Types of radiation
Radiation is categorized in several different ways. One is on the basis of energy levels: ionizing radiation is sufficiently energetic that it can cause an atom or molecule to be stripped of an electron, turning it into an ion. This depends on the energy level of the individual particles or waves and has nothing to do with the total number of them. Non-ionizing radiation is simply that which doesn’t have enough energy to liberate an electron.
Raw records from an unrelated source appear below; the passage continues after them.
(* ===== verification/GraphAlgo.v ===== *)
(** * Shortest paths with first hops

    Models easytier-core/src/peers/route/graph_algo.rs: the reversed order of
    [MinScored], and [dijkstra_with_first_hop], Dijkstra's algorithm that also keeps
    the first hop and the length of each path.  The graph library is a parameter
    (the outgoing edges of a node and their targets); costs are [usize], so sums wrap.
    The heap of the standard library is an interface, the class [BinaryHeap], whose
    laws leave the order among equal scores open: the theorems hold for each order.
    [first_hop[&node]] on an absent key is [None].  The fuel of the loop is two
    more than the number of edges, which is enough: a push is paid for by an edge. *)

From stdpp Require Import base gmap list numbers sets.
From Stdlib Require Import ZArith Lia.
From S2P Require Import Prelude.
Local Open Scope Z_scope.

(** ** The heap *)

(** [MinScored(score, object)]. *)
Definition MinScored (K T : Type) : Type := K * T.

(** [Ord::cmp] of [MinScored] at an integer score: the comparison is reversed, and
    the NaN cases of the source do not arise. *)
Definition cmp {T} (x y : MinScored Z T) : comparison :=
  let a := x.1 in
  let b := y.1 in
  if a =? b then Eq else if a <? b then Gt else Lt.

(** [std::collections::BinaryHeap], a max-heap for the order [ord]: [heap_items]
    lists the content in the order in which the implementation stores it. *)
Class BinaryHeap {A : Type} (ord : A → A → comparison) := {
  heap_push : A → list A → list A;
  heap_pop : list A → option (A * list A);
  heap_push_items x l : heap_push x l ≡ₚ x :: l;
  heap_pop_empty : heap_pop [] = None;
  heap_pop_items l : l ≠ [] →
    ∃ x l', heap_pop l = Some (x, l') ∧ l ≡ₚ x :: l' ∧ ∀ y, y ∈ l → ord y x ≠ Gt
}.

(** ** The algorithm *)

Section Dijkstra.

Context {NodeId Edge : Type} `{Countable NodeId}.
Context (usize_bits : Z).
Context (edges : NodeId → list Edge) (target : Edge → NodeId).
Context (edge_cost : Edge → Z).
Context `{!BinaryHeap (A := MinScored Z NodeId) cmp}.

(** The local variables of the function. *)
Record DijkstraState : Type := mkState {
  visited : gset NodeId;
  scores : gmap NodeId Z;
  first_hop : gmap NodeId (NodeId * Z);
  visit_next : list (MinScored Z NodeId)
}.

(** The update shared by the occupied and the vacant entry. *)
Definition record_score (start node : NodeId) st (next : NodeId) (next_score : Z)
    : option DijkstraState :=
  hop ← (if decide (node = start) then Some (next, 0) else first_hop st !! node);
  Some (mkState (visited st) (<[next := next_score]> (scores st))
          (<[next := (fst hop, snd hop + 1)]> (first_hop st))
          (heap_push (next_score, next) (visit_next st))).

(** One round of [for edge in graph.edges(node)]. *)
Definition relax_edge (start node : NodeId) (node_score : Z) st (edge : Edge)
    : option DijkstraState :=
  let next := target edge in
  if decide (next ∈ visited st) then Some st
  else
    let next_score := wrapping_add usize_bits node_score (edge_cost edge) in
    match scores st !! next with
    | Some old =>
        if next_score <? old then record_score start node st next next_score else Some st
    | None => record_score start node st next next_score
    end.

Fixpoint relax_edges (start node : NodeId) (node_score : Z) (es : list Edge) st
    : option DijkstraState :=
  match es with
  | [] => Some st
  | e :: es' => st' ← relax_edge start node node_score st e; relax_edges start node node_score es' st'
  end.

Definition visit st (node : NodeId) : DijkstraState :=
  mkState ({[node]} ∪ visited st) (scores st) (first_hop st) (visit_next st).

Definition with_heap st q : DijkstraState :=
  mkState (visited st) (scores st) (first_hop st) q.

(** [while let Some(MinScored(node_score, node)) = visit_next.pop()]. *)
Fixpoint dijkstra_loop (fuel : nat) (start : NodeId) st : option DijkstraState :=
  match fuel with
  | O => None
  | S fuel' =>
      match heap_pop (visit_next st) with
      | None => Some st
      | Some ((node_score, node), q) =>
          if decide (node ∈ visited st) then dijkstra_loop fuel' start (with_heap st q)
          else
            st' ← relax_edges start node node_score (edges node) (with_heap st q);
            dijkstra_loop fuel' start (visit st' node)
      end
  end.

Definition initial_state (start : NodeId) : DijkstraState :=
  mkState ∅ {[start := 0]} {[start := (start, 0)]} (heap_push (0, start) []).

Definition dijkstra_with_first_hop (fuel : nat) (start : NodeId)
    : option (gmap NodeId Z * gmap NodeId (NodeId * Z)) :=
  st ← dijkstra_loop fuel start (initial_state start);
  Some (scores st, first_hop st).

(** ** Specification: walks of the graph *)

(** [walk x y d n]: a walk from [x] to [y] of cost [d] with [n] edges. *)
Inductive walk (x : NodeId) : NodeId → Z → Z → Prop :=
| walk_here : walk x x 0 0
| walk_step y d n e :
    walk x y d n → e ∈ edges y → walk x (target e) (d + edge_cost e) (n + 1).

(** The edges of a walk, in order. *)
Fixpoint trail (x : NodeId) (es : list Edge) (y : NodeId) : Prop :=
  match es with
  | [] => x = y
  | e :: es' => e ∈ edges x ∧ trail (target e) es' y
  end.

Definition total (es : list Edge) : Z := foldr (λ e d, edge_cost e + d) 0 es.

(** A walk from [start] whose first edge leads to [hop]. *)
Definition walk_via (start hop v : NodeId) (d n : Z) : Prop :=
  ∃ e d', e ∈ edges start ∧ target e = hop ∧ walk hop v d' (n - 1) ∧ d = edge_cost e + d'.

(** [scores] are the least costs, for exactly the reachable nodes. *)
Definition least_costs (start : NodeId) (sc : gmap NodeId Z) : Prop :=
  ∀ v, match sc !! v with
       | Some d => (∃ n, walk start v d n) ∧ ∀ d' n, walk start v d' n → d <= d'
       | None => ∀ d n, ¬ walk start v d n
       end.

(** [first_hop] leads along least cost walks, whose length it tells. *)
Definition leads_along (start : NodeId) (sc : gmap NodeId Z) (fh : gmap NodeId (NodeId * Z)) : Prop :=
  ∀ v, match sc !! v with
       | Some d => ∃ hop k, fh !! v = Some (hop, k) ∧
           (v = start → hop = start ∧ k = 0) ∧ (v ≠ start → walk_via start hop v d k)
       | None => fh !! v = None
       end.

(** The nodes of the graph, with costs small enough for the sums along a path to
    fit [usize]. *)
Record graph_ok (nodes : gset NodeId) (C : Z) (start : NodeId) : Prop := {
  ok_start : start ∈ nodes;
  ok_target v e : v ∈ nodes → e ∈ edges v → target e ∈ nodes;
  ok_cost v e : v ∈ nodes → e ∈ edges v → 0 <= edge_cost e <= C;
  ok_width : Z.of_nat (size nodes) * C < 2 ^ usize_bits
}.

Definition out_edges (vs : list NodeId) : nat := sum_list (map (λ v, length (edges v)) vs).

(** Enough rounds of the loop: one for the start, one per edge, and the last. *)
Definition enough_fuel (nodes : gset NodeId) : nat := 2 + out_edges (elements nodes).

End Dijkstra.

(** The heap as an unsorted list: [heap_pop] takes the first maximum.  It evaluates
    the model and shows that the interface can be implemented. *)
Fixpoint list_pop {T} (l : list (MinScored Z T)) : option (MinScored Z T * list (MinScored Z T)) :=
  match l with
  | [] => None
  | x :: l' =>
      match list_pop l' with
      | None => Some (x, [])
      | Some (y, r) => if x.1 <=? y.1 then Some (x, l') else Some (y, x :: r)
      end
  end.

Lemma list_pop_some {T} (l : list (MinScored Z T)) :
  l ≠ [] → ∃ x l', list_pop l = Some (x, l') ∧ l ≡ₚ x :: l' ∧ ∀ y, y ∈ l → x.1 <= y.1.
Proof.
  induction l as [|x l IH]; [done|intros _]. destruct l as [|z l].
  { exists x, []. cbn. repeat split; [done|]. intros y ->%list_elem_of_singleton. lia. }
  destruct IH as (y & r & E & P & M); [done|]. cbn [list_pop] in *. rewrite E.
  destruct (Z.leb_spec x.1 y.1).
  - exists x, (z :: l). repeat split; [done|]. intros w [->|Hw]%elem_of_cons; [lia|].
    specialize (M w Hw). lia.
  - exists y, (x :: r). split; [done|]. split; [rewrite P; constructor|].
    intros w [->|Hw]%elem_of_cons; [lia|auto].
Qed.

#[export] Instance list_heap {T} : BinaryHeap (A := MinScored Z T) cmp.
Proof.
  refine {| heap_push := cons; heap_pop := list_pop |}; [done|done|].
  intros l Hl. destruct (list_pop_some l Hl) as (x & l' & E & P & M).
  exists x, l'. split; [done|]. split; [done|]. intros y Hy. specialize (M y Hy).
  unfold cmp. destruct (Z.eqb_spec y.1 x.1); [done|]. destruct (Z.ltb_spec y.1 x.1); [lia|done].
Defined.

(** * Properties *)

Section Facts.

Context {NodeId Edge : Type} `{Countable NodeId}.
Context (usize_bits : Z).
Context (edges : NodeId → list Edge) (target : Edge → NodeId).
Context (edge_cost : Edge → Z).
Context `{!BinaryHeap (A := MinScored Z NodeId) cmp}.
Context (nodes : gset NodeId) (C : Z) (start : NodeId).
Context (ok : graph_ok usize_bits edges target edge_cost nodes C start).

Abbreviation walk := (walk edges target edge_cost).
Abbreviation walk_via := (walk_via edges target edge_cost).
Abbreviation relax_edge := (relax_edge usize_bits target edge_cost).
Abbreviation relax_edges := (relax_edges usize_bits target edge_cost).
Abbreviation dijkstra_loop := (dijkstra_loop usize_bits edges target edge_cost).

(** ** Walks *)

Lemma walk_app x y z d1 n1 d2 n2 :
  walk x y d1 n1 → walk y z d2 n2 → walk x z (d1 + d2) (n1 + n2).
Proof.
  intros W. induction 1 as [|y' d n e W' IH He]; [by rewrite !Z.add_0_r|].
  rewrite !Z.add_assoc. by eapply walk_step.
Qed.

Lemma walk_edge x e : e ∈ edges x → walk x (target e) (edge_cost e) 1.
Proof. intros He. apply (walk_step edges target edge_cost x x 0 0 e); [apply walk_here|done]. Qed.

Lemma trail_app x es1 y es2 z :
  trail edges target x es1 y → trail edges target y es2 z → trail edges target x (es1 ++ es2) z.
Proof. revert x. induction es1 as [|e es1 IH]; cbn; [by intros x ->|]. intros x [? ?] ?. auto. Qed.

Lemma total_app es1 es2 : total edge_cost (es1 ++ es2) = total edge_cost es1 + total edge_cost es2.
Proof. induction es1; cbn; [done|]. unfold total in *. lia. Qed.

Lemma trail_walk x es y :
  trail edges target x es y → walk x y (total edge_cost es) (len es).
Proof.
  revert x. induction es as [|e es IH]; cbn; [intros x ->; apply walk_here|].
  intros x [He W]. rewrite len_cons. eapply walk_app; [by apply walk_edge|auto].
Qed.

Lemma walk_trail x y d n :
  walk x y d n → ∃ es, trail edges target x es y ∧ total edge_cost es = d ∧ len es = n.
Proof.
  induction 1 as [|y d n e W (es & T & <- & <-) He]; [by exists []|].
  exists (es ++ [e]). split; [eapply trail_app; [done|by cbn]|].
  rewrite total_app, len_app. cbn. unfold len. cbn. lia.
Qed.

Lemma walk_via_walk hop v d n : walk_via start hop v d n → walk start v d n.
Proof.
  intros (e & d' & He & <- & W & ->). replace n with (1 + (n - 1)) by lia.
  eapply walk_app; [by apply walk_edge|done].
Qed.

Lemma walk_via_step hop v d n e :
  walk_via start hop v d n → e ∈ edges v →
  walk_via start hop (target e) (d + edge_cost e) (n + 1).
Proof.
  intros (e0 & d' & H0 & Ht & W & ->) He. exists e0, (d' + edge_cost e).
  repeat split; [done|done| |lia].
  replace (n + 1 - 1) with (n - 1 + 1) by lia. by eapply walk_step.
Qed.

Lemma walk_via_edge e : e ∈ edges start → walk_via start (target e) (target e) (edge_cost e) 1.
Proof. intros He. exists e, 0. repeat split; [done|apply walk_here|lia]. Qed.

Lemma cmp_le (x y : MinScored Z NodeId) : cmp y x ≠ Gt → x.1 <= y.1.
Proof.
  unfold cmp. destruct (Z.eqb_spec y.1 x.1); [lia|]. destruct (Z.ltb_spec y.1 x.1); [done|lia].
Qed.

Lemma walk_nodes v d n : walk start v d n → v ∈ nodes.
Proof. induction 1; [apply ok|by eapply ok_target]. Qed.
Another way to classify radiation is in terms of whether it is electromagnetic (consisting of photons) or particle radiation. There are three types of particle radiation: alpha decay, based on the emission of two protons and neutrons bound together in a helium nucleus, beta decay, wherein the particle emitted is an electron, and neutron radiation, where atoms release neutrons. Alpha particles are not generally very dangerous, because they are unable to penetrate much of substance. Even a few centimetres of air can have a strong protective effect. That said, ingestion can still be highly dangerous. The Polonium-210 that killed Alexander Litvinenko is an alpha emitter. Beta particles can usually be shielded from using a few milimetres of lead. Neutron radiation is unusual insofar as it is capable of producing radioactivity in the atoms it encounters. Shielding consists of a large mass of hydrogen rich materials.
Electromagnetic radiation with sufficient energy to be ionizing cosists of x-rays and gamma rays. Both consist of high-energy photons (those with short wavelengths), with gamma rays having shorter wavelengths than x-rays (10^(-12)m rather than 10^(-10)m). Shielding, especially for gamma rays, must be dense and fairly extensive.
Radiation is also measured in a variety of ways: important ones being Roentgens, rads, rems (Roentgen equivalent in man), Curies, Becquerels, and Sieverts.
Becquerels are a unit of radioactive decay based only on the number of decays per second. A Curie is equal to 3.7 x 10^10 Becquerels, and is approximately equivalent to the activity of 1 gram of Radium isotope. These units reflect the number of emissions only – not their physical or biological effects.
A Roentgen is a measure of ionizing radiation based on the ratio between charge and unit mass. Rads are a largely obselete unit of radiation dose, equal to 100 ergs of energy being absorbed by one gram of matter. Rems are the product of the number of Roentgens absorbed, multiplied by the biological efficiency of the radiation. Rems are also considered highly dated as a measure of radiation. 450 rems is an approximate lethal dose (LD50), for those who do not receive prompt treatment.
Sieverts are the recommended replacemend, “found by multiplying the absorbed dose, in grays, by a dimensionless “quality factor” Q, dependent upon radiation type, and by another dimensionless factor N, dependent on all other pertinent factors.” The LD50 for ionizing radiation is about 5 grays or about 3-5 Sieverts. If the biological efficiency used to calculate rems equals one, one Sievert is 100 rems.